Action item :: Please set down exactly the lines of the listing below from the line containing "distance : Q;" through the line containing "fuelMassInFireChamber := 0;", both lines included, leaving out all other lines.

Supplied data ::
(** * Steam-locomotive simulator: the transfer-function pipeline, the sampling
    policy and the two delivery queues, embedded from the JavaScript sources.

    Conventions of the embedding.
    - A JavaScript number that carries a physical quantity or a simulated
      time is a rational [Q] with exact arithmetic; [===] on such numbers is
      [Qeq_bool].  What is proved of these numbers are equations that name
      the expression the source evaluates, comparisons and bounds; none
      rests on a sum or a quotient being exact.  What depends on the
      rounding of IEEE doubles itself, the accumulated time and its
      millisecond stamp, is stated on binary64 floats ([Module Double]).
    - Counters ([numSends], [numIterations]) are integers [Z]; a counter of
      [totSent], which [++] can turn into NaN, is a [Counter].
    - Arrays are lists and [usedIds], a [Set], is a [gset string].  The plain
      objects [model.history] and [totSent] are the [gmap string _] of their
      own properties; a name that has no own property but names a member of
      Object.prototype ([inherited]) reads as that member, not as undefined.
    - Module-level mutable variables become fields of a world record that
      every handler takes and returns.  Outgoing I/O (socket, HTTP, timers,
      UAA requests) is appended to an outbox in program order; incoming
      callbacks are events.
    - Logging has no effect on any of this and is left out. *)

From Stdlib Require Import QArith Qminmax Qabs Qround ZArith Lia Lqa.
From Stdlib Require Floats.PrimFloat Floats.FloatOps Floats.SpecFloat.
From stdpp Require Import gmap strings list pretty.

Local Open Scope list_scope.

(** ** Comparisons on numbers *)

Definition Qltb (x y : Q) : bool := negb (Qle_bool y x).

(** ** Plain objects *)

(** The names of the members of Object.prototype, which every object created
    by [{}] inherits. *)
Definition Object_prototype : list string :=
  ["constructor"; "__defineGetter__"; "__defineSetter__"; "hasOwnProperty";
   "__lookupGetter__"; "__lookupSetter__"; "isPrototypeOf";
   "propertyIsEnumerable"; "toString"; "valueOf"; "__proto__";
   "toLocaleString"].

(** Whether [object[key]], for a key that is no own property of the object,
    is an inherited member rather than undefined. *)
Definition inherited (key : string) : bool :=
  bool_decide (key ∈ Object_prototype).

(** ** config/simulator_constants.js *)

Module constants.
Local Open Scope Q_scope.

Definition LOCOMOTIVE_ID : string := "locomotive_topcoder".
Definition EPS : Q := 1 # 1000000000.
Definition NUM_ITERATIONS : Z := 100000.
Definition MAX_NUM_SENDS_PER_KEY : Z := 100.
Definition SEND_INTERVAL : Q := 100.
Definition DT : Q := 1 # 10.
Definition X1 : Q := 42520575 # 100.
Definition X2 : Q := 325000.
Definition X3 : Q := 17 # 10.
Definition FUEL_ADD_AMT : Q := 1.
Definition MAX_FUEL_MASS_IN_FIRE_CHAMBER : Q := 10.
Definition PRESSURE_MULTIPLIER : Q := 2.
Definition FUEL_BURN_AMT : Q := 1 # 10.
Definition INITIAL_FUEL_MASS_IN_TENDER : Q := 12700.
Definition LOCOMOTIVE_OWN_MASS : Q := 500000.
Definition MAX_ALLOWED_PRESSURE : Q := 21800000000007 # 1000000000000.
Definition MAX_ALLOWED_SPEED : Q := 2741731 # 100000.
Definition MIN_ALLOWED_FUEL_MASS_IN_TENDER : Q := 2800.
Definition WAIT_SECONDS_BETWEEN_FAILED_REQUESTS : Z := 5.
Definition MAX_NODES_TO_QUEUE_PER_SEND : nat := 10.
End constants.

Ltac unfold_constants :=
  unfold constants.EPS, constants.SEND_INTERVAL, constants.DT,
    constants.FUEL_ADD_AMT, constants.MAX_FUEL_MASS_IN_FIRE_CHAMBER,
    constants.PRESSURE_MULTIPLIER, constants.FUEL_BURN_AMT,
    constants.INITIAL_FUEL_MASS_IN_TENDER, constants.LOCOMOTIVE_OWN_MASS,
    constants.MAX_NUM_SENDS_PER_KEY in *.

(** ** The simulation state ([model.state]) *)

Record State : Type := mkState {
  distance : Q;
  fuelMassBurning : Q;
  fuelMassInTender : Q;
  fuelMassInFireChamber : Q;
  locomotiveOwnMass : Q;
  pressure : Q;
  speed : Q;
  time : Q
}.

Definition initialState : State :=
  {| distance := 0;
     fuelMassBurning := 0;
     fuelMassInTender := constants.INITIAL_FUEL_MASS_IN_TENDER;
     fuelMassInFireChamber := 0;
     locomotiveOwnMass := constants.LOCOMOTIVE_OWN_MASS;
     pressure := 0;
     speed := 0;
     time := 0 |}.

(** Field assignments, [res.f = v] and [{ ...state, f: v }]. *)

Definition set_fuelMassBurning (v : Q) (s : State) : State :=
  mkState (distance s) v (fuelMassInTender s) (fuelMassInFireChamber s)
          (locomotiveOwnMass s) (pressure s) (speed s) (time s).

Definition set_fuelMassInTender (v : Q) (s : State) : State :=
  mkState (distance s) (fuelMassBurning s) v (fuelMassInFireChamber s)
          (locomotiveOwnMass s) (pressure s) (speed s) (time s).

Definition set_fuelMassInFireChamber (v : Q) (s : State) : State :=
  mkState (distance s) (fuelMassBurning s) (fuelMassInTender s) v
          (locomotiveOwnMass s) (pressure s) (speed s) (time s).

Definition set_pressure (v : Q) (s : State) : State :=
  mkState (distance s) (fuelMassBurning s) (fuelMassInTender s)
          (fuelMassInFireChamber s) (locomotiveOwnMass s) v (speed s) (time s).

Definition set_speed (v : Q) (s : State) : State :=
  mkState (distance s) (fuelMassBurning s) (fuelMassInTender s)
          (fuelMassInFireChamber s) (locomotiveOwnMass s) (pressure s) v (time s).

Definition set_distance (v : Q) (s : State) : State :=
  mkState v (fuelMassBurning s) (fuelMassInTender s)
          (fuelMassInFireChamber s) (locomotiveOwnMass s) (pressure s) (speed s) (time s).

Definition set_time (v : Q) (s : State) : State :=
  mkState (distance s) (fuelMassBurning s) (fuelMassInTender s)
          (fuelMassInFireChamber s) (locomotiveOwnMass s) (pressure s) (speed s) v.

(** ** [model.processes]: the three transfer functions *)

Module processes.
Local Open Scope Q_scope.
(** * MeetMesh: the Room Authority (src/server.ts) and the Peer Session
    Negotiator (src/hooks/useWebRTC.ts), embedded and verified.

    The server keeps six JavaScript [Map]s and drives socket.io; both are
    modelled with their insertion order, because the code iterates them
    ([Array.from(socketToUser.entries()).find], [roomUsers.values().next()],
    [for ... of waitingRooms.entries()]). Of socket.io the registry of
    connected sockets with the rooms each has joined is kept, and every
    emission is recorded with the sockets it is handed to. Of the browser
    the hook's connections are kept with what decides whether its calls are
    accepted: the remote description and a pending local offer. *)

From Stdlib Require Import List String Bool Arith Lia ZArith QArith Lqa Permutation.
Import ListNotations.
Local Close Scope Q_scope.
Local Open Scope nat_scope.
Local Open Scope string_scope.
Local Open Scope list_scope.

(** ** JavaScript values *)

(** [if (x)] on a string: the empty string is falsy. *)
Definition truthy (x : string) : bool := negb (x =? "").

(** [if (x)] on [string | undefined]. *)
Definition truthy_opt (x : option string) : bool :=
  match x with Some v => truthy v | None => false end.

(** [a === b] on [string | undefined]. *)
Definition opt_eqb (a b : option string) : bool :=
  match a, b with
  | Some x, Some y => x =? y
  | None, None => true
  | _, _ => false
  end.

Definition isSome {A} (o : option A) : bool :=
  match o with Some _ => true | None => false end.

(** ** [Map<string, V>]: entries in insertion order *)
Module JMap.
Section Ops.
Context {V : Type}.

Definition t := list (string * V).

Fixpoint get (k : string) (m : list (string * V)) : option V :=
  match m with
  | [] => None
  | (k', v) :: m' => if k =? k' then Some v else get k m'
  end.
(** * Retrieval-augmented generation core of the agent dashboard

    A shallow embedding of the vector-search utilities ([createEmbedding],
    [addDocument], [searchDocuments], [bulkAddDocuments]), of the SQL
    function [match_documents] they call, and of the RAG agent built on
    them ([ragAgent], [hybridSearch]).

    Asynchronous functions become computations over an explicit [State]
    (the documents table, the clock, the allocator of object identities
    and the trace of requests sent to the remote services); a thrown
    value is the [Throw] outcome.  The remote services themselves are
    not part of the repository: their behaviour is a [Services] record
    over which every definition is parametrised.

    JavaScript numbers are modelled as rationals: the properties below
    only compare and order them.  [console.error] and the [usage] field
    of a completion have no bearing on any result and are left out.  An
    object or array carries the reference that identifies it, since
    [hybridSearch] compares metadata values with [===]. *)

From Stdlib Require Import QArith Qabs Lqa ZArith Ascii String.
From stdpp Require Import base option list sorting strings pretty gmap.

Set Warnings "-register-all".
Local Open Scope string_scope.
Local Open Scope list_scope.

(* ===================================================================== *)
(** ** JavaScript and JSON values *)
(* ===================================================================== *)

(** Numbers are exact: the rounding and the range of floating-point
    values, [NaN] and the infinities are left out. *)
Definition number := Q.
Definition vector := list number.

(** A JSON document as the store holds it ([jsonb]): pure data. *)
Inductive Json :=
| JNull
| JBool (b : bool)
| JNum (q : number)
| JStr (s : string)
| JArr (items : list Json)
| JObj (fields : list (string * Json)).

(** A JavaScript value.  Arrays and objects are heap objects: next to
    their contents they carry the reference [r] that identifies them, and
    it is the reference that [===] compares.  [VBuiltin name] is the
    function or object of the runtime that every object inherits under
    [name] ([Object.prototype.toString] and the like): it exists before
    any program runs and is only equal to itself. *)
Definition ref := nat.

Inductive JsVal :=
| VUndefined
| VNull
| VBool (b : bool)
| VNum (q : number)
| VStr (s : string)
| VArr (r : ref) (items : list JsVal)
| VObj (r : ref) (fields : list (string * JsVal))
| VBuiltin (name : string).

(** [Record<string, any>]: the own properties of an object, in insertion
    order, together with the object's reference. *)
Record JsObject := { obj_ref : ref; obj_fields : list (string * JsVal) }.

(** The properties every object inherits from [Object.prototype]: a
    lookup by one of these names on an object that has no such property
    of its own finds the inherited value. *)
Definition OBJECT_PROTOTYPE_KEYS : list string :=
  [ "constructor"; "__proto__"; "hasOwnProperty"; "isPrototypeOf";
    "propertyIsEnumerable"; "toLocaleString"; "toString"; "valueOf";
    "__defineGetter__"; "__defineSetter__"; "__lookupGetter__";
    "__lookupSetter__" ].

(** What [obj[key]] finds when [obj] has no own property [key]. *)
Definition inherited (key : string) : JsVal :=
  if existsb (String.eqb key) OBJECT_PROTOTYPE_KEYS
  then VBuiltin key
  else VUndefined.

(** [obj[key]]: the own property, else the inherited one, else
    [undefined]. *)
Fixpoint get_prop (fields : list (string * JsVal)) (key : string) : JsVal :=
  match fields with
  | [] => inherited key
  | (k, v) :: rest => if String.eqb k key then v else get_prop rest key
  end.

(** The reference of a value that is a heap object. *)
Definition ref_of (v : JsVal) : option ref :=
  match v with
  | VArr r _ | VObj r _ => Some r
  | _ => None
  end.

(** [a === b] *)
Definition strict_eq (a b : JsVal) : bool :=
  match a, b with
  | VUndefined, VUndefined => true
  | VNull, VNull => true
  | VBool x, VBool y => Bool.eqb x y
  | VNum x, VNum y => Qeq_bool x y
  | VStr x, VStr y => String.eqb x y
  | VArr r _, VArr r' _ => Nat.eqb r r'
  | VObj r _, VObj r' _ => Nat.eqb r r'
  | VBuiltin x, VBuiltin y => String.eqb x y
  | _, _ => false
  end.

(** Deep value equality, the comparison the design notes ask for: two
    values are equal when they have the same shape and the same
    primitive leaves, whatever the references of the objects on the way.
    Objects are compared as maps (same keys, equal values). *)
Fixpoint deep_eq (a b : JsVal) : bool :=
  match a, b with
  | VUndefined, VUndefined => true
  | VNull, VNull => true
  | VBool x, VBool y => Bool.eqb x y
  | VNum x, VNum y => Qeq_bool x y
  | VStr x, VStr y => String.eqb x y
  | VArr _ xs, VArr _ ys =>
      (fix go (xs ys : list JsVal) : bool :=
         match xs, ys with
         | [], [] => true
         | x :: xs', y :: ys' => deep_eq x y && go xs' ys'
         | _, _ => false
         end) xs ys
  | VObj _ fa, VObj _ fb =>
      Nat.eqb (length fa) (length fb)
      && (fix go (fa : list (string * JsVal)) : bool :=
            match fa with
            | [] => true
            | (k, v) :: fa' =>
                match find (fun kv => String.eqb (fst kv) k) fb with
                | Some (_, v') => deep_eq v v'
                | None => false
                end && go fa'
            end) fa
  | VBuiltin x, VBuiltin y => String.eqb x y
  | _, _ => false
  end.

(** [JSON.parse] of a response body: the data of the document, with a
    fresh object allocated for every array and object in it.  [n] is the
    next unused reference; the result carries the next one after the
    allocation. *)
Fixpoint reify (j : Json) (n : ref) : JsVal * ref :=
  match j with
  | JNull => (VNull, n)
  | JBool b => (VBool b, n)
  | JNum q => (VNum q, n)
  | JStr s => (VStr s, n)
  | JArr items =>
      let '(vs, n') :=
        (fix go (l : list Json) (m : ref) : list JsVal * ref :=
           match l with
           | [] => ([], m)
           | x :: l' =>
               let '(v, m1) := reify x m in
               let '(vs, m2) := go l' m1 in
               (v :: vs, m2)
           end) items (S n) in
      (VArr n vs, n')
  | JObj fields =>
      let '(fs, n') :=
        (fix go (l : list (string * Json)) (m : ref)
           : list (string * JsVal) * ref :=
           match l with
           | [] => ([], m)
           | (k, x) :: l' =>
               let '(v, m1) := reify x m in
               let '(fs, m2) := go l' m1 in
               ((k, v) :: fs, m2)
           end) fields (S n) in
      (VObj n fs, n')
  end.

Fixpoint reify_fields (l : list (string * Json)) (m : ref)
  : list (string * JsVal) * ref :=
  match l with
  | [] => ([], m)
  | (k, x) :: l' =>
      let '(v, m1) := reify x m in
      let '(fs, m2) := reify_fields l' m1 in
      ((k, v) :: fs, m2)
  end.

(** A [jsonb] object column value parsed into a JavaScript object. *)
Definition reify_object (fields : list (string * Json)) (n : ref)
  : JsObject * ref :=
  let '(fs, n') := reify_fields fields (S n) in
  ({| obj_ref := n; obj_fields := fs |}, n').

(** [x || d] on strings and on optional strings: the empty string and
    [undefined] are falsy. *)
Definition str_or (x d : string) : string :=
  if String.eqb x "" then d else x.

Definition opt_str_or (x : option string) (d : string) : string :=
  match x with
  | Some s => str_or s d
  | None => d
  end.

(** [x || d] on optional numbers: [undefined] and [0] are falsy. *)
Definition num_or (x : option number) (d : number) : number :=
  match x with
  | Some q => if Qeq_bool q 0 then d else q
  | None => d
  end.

Expected answer ::
  distance : Q;
  fuelMassBurning : Q;
  fuelMassInTender : Q;
  fuelMassInFireChamber : Q;
  locomotiveOwnMass : Q;
  pressure : Q;
  speed : Q;
  time : Q
}.

Definition initialState : State :=
  {| distance := 0;
     fuelMassBurning := 0;
     fuelMassInTender := constants.INITIAL_FUEL_MASS_IN_TENDER;
     fuelMassInFireChamber := 0;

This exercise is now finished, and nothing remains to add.